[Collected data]
=== Begin Enclosure ===
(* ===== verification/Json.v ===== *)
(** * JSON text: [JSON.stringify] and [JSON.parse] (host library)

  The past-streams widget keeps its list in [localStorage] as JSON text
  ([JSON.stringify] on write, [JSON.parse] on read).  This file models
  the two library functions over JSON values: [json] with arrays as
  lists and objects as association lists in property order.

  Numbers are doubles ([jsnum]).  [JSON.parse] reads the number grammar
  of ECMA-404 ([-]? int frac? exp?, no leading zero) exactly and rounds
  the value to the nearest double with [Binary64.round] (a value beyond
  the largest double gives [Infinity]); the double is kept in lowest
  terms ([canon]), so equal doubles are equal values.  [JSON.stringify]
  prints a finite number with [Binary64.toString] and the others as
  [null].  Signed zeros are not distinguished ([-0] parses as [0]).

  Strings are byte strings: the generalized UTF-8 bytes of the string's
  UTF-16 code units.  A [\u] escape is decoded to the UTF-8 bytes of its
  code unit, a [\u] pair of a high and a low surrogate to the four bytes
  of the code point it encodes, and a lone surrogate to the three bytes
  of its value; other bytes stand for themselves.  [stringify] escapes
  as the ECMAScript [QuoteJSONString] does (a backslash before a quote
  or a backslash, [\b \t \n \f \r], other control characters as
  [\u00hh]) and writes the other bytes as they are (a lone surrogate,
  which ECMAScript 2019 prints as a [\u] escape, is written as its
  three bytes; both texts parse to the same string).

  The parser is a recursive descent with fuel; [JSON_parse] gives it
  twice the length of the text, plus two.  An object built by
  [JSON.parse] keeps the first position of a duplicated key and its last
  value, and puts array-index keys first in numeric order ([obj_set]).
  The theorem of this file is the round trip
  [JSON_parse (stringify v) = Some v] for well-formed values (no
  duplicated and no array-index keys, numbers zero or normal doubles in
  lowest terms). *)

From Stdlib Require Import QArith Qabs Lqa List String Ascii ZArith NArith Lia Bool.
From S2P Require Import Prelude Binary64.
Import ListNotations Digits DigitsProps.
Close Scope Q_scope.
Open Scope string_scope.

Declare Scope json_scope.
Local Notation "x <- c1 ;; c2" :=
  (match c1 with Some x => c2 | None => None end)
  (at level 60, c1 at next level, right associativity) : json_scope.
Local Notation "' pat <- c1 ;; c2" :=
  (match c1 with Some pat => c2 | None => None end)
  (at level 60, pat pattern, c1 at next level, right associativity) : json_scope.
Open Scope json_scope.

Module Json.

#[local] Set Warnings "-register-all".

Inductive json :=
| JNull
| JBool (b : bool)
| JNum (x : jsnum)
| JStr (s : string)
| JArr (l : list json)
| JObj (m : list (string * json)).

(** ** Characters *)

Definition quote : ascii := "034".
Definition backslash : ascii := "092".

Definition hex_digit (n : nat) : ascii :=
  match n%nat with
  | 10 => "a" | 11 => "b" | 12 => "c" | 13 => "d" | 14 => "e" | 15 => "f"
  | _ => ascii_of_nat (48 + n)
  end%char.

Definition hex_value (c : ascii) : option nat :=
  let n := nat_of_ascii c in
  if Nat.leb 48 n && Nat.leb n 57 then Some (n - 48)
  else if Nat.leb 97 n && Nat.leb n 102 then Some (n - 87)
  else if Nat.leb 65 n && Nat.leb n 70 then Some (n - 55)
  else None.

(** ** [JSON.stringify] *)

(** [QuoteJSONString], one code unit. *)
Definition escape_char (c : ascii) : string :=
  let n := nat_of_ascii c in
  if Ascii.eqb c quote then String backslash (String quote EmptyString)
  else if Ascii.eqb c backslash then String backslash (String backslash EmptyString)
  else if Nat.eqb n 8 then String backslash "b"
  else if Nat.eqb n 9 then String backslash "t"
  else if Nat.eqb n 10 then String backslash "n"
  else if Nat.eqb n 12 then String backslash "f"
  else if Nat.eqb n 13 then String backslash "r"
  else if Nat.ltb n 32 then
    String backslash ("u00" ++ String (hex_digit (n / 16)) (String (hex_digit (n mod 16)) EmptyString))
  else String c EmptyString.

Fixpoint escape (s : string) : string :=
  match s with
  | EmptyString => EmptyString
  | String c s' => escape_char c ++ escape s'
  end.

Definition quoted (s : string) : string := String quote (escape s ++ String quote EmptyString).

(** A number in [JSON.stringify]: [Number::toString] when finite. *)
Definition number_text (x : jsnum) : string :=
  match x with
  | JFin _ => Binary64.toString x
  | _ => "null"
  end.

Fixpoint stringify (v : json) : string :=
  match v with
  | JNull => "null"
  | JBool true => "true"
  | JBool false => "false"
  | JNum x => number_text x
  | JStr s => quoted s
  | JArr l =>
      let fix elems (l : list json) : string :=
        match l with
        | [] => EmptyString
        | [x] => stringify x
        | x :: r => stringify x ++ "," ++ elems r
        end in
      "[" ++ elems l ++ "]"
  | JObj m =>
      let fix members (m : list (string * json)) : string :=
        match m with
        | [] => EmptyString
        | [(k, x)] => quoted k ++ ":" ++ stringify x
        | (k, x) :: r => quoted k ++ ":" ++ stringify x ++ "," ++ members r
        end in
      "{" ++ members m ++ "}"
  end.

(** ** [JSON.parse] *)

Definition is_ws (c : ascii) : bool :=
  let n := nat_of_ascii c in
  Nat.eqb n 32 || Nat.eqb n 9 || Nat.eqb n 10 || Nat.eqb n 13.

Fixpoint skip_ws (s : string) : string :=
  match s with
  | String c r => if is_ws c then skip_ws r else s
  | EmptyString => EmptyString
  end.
=== End Enclosure ===
=== Begin Enclosure ===
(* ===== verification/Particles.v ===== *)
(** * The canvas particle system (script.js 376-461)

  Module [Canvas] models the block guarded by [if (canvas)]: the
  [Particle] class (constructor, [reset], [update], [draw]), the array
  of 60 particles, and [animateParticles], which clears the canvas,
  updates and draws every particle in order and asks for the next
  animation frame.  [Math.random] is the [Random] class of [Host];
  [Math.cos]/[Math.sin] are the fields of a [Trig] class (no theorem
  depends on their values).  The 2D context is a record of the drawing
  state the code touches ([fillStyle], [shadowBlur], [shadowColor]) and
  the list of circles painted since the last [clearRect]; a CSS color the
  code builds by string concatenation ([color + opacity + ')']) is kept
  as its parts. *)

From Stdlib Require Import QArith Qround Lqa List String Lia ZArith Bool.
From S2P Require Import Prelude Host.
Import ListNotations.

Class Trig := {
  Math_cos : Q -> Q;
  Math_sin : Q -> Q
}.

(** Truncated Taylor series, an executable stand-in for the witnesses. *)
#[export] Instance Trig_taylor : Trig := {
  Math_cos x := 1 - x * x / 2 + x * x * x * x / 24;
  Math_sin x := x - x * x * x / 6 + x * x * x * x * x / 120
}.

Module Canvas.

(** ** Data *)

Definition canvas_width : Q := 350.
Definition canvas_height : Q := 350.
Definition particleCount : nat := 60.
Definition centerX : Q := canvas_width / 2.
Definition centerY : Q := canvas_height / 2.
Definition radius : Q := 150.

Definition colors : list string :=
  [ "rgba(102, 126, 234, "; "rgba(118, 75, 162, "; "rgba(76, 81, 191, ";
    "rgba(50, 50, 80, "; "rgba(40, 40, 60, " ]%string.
=== End Enclosure ===
## WORK INSTRUCTIONS
Beginning with the line that has "of its value;" and ending with the line that has "which ECMAScript 2019", set down the lines above exactly and include no others.

## EXPECTED ANSWER
  of its value; other bytes stand for themselves.  [stringify] escapes
  as the ECMAScript [QuoteJSONString] does (a backslash before a quote
  or a backslash, [\b \t \n \f \r], other control characters as
  [\u00hh]) and writes the other bytes as they are (a lone surrogate,
  which ECMAScript 2019 prints as a [\u] escape, is written as its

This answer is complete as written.